◆ Problem statement: Search the entries below for the word "files" and copy every line where it appears.

◆ Input data:
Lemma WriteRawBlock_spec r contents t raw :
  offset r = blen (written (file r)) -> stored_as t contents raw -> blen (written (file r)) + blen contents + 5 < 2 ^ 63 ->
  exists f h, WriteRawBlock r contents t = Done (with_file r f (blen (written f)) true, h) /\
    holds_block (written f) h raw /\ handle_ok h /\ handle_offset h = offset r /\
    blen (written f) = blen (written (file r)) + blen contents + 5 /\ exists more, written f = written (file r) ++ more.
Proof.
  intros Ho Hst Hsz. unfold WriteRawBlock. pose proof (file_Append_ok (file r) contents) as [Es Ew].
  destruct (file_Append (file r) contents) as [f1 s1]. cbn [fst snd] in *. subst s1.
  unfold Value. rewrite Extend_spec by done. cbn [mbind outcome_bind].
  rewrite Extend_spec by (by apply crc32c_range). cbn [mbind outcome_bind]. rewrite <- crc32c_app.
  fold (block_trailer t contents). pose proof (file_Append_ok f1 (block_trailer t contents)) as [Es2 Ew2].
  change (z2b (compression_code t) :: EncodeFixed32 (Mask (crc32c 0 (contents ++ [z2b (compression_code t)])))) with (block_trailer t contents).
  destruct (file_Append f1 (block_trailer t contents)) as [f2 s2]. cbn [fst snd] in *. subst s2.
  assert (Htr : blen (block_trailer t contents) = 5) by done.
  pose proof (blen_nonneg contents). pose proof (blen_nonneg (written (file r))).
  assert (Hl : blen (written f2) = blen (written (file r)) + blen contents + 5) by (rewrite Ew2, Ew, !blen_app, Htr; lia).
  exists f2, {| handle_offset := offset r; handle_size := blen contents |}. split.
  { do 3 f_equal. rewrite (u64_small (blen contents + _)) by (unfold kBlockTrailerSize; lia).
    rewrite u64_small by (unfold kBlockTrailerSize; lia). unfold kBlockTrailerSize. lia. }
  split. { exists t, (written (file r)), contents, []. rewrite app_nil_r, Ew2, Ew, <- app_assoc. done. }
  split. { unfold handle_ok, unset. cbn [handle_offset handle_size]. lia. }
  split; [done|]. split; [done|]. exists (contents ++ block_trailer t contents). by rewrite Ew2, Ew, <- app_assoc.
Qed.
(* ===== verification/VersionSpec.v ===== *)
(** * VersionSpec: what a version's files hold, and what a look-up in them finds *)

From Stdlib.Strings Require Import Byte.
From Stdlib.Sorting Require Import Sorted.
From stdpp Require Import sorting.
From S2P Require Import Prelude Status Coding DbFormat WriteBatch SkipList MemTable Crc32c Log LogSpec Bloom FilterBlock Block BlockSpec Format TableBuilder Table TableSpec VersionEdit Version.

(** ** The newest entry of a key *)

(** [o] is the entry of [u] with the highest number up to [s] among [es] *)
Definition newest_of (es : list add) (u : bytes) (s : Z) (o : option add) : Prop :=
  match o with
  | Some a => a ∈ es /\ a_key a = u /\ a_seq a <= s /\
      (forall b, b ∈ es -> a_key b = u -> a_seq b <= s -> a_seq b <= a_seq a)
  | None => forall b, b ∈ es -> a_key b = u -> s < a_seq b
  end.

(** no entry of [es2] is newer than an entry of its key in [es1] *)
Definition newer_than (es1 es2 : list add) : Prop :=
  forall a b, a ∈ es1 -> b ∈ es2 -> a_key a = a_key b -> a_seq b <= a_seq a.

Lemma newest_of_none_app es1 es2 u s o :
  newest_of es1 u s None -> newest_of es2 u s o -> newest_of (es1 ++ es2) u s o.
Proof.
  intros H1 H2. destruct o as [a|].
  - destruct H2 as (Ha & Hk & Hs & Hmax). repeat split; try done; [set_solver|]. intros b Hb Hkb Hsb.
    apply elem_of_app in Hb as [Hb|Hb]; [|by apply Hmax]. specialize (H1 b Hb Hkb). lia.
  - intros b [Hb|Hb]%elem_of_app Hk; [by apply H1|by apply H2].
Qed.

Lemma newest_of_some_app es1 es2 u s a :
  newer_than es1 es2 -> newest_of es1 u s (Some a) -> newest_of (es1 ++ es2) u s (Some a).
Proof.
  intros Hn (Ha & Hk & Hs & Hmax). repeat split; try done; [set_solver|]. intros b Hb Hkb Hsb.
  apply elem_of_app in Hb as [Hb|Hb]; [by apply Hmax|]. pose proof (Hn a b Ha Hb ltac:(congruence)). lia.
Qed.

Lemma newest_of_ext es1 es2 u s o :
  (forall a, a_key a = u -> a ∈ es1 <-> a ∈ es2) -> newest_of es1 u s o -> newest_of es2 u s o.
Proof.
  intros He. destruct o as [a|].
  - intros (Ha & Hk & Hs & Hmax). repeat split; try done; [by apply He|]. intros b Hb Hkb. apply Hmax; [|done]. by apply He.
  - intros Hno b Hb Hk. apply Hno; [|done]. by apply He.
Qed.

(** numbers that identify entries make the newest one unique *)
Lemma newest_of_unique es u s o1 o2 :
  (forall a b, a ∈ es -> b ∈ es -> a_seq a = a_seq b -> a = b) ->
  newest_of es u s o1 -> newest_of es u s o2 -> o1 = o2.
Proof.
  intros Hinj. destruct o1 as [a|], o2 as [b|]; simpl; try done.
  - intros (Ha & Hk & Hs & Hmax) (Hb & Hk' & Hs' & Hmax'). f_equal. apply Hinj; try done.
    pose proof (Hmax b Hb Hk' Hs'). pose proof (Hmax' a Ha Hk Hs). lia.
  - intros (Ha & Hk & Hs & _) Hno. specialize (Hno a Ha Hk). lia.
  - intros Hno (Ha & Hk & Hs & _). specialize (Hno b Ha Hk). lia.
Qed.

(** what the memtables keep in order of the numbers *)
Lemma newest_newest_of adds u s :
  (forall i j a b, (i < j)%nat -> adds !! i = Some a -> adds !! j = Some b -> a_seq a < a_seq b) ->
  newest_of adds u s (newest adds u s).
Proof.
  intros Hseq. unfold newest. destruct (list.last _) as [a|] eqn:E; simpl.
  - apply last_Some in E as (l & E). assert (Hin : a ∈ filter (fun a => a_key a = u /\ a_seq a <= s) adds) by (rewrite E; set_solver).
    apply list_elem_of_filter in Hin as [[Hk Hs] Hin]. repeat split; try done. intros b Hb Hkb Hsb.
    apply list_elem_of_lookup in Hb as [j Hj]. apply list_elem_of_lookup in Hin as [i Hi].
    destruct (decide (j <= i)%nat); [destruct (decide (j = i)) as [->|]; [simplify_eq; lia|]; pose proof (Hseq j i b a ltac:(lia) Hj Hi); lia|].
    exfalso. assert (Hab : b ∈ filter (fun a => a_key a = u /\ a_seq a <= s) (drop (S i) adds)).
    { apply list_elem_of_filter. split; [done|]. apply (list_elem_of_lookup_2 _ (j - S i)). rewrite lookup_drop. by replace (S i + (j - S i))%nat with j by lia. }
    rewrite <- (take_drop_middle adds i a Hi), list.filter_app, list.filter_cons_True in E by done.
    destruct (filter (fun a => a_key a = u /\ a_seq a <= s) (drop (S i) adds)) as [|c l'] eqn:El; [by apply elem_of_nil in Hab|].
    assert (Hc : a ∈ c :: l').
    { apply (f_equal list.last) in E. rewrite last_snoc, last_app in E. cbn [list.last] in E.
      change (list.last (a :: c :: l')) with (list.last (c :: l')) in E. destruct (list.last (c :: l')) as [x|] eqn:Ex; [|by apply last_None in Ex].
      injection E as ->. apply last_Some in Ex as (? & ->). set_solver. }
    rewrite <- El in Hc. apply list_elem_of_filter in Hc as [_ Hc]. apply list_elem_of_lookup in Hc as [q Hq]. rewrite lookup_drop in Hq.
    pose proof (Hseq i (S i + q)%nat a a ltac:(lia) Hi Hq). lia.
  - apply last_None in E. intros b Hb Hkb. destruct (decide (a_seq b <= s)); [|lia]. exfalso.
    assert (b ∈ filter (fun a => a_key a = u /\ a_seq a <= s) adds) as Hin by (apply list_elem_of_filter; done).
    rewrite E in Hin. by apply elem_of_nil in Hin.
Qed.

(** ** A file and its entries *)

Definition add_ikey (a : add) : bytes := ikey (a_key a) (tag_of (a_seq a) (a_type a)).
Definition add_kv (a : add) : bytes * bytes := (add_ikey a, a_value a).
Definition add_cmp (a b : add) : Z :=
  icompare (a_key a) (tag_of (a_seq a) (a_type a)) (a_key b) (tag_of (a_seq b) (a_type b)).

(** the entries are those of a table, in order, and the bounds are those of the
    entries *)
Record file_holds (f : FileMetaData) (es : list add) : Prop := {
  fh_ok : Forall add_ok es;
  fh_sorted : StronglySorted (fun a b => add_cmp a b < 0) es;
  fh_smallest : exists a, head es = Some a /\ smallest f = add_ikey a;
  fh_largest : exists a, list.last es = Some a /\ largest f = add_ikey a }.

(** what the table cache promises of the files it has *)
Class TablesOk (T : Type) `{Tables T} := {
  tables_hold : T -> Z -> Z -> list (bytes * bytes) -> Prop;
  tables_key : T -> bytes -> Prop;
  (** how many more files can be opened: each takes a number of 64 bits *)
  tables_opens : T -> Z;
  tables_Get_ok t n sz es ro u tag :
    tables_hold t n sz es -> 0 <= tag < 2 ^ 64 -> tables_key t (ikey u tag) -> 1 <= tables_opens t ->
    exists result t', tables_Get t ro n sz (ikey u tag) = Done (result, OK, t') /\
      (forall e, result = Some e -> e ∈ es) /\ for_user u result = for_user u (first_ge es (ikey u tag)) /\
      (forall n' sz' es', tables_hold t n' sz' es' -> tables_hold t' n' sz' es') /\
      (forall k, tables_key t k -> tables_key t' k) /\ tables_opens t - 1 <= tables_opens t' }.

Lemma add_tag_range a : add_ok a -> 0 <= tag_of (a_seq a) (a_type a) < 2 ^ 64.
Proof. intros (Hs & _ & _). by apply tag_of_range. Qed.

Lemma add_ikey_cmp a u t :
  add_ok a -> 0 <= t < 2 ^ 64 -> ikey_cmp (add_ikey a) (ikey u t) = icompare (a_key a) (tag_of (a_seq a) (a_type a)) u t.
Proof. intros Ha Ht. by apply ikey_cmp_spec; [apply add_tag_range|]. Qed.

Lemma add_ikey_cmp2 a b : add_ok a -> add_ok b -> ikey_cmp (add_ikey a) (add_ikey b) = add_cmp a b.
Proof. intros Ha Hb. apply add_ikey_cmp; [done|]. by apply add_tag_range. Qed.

◆ Your solution:
(** * VersionSpec: what a version's files hold, and what a look-up in them finds *)
(** what the table cache promises of the files it has *)
  (** how many more files can be opened: each takes a number of 64 bits *)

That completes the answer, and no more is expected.